Record extracts below:

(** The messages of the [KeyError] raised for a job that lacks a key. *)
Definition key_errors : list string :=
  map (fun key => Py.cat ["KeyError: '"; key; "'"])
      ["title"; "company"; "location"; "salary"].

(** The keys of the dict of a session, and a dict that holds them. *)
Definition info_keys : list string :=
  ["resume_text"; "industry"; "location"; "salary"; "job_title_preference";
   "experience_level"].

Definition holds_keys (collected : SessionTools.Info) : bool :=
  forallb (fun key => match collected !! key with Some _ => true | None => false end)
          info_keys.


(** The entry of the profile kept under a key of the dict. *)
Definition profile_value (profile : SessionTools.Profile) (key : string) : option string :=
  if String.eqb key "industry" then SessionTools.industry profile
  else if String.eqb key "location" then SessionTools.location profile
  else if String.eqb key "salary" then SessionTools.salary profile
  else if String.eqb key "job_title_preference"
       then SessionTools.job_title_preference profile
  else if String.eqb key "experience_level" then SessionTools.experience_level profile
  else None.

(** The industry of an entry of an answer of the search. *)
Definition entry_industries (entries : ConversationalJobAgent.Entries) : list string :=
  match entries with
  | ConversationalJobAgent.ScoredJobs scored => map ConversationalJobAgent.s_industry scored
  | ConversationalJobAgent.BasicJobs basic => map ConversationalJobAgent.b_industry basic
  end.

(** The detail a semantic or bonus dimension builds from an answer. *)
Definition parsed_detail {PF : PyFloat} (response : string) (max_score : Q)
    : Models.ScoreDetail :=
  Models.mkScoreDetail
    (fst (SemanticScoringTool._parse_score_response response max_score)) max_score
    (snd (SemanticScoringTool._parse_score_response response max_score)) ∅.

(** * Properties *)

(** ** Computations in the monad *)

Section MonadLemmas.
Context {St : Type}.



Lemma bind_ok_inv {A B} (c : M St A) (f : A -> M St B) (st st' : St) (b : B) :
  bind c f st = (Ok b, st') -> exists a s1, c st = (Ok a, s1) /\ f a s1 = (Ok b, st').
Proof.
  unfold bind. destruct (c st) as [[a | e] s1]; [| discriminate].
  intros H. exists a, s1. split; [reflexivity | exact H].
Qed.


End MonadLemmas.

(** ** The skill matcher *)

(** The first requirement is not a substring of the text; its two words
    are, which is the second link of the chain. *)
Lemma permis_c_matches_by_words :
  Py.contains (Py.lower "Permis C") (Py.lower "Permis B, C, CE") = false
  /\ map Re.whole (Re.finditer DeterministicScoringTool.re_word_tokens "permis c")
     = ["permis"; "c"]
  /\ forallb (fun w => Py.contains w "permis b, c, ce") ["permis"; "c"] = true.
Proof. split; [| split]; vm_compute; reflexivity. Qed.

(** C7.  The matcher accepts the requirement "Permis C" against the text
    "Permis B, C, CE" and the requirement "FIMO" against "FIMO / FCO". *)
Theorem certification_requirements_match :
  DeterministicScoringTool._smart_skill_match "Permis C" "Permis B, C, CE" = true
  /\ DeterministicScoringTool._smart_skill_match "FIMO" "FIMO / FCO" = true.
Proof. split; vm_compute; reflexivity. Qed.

End of Record extracts.

● **Exercise objective**
Looking at the material above, please copy exactly every line from its first line through the line containing "map ConversationalJobAgent.s_industry scored", with both ends included and nothing else.

● **Solution to this task**
(** The messages of the [KeyError] raised for a job that lacks a key. *)
Definition key_errors : list string :=
  map (fun key => Py.cat ["KeyError: '"; key; "'"])
      ["title"; "company"; "location"; "salary"].

(** The keys of the dict of a session, and a dict that holds them. *)
Definition info_keys : list string :=
  ["resume_text"; "industry"; "location"; "salary"; "job_title_preference";
   "experience_level"].

Definition holds_keys (collected : SessionTools.Info) : bool :=
  forallb (fun key => match collected !! key with Some _ => true | None => false end)
          info_keys.


(** The entry of the profile kept under a key of the dict. *)
Definition profile_value (profile : SessionTools.Profile) (key : string) : option string :=
  if String.eqb key "industry" then SessionTools.industry profile
  else if String.eqb key "location" then SessionTools.location profile
  else if String.eqb key "salary" then SessionTools.salary profile
  else if String.eqb key "job_title_preference"
       then SessionTools.job_title_preference profile
  else if String.eqb key "experience_level" then SessionTools.experience_level profile
  else None.

(** The industry of an entry of an answer of the search. *)
Definition entry_industries (entries : ConversationalJobAgent.Entries) : list string :=
  match entries with
  | ConversationalJobAgent.ScoredJobs scored => map ConversationalJobAgent.s_industry scored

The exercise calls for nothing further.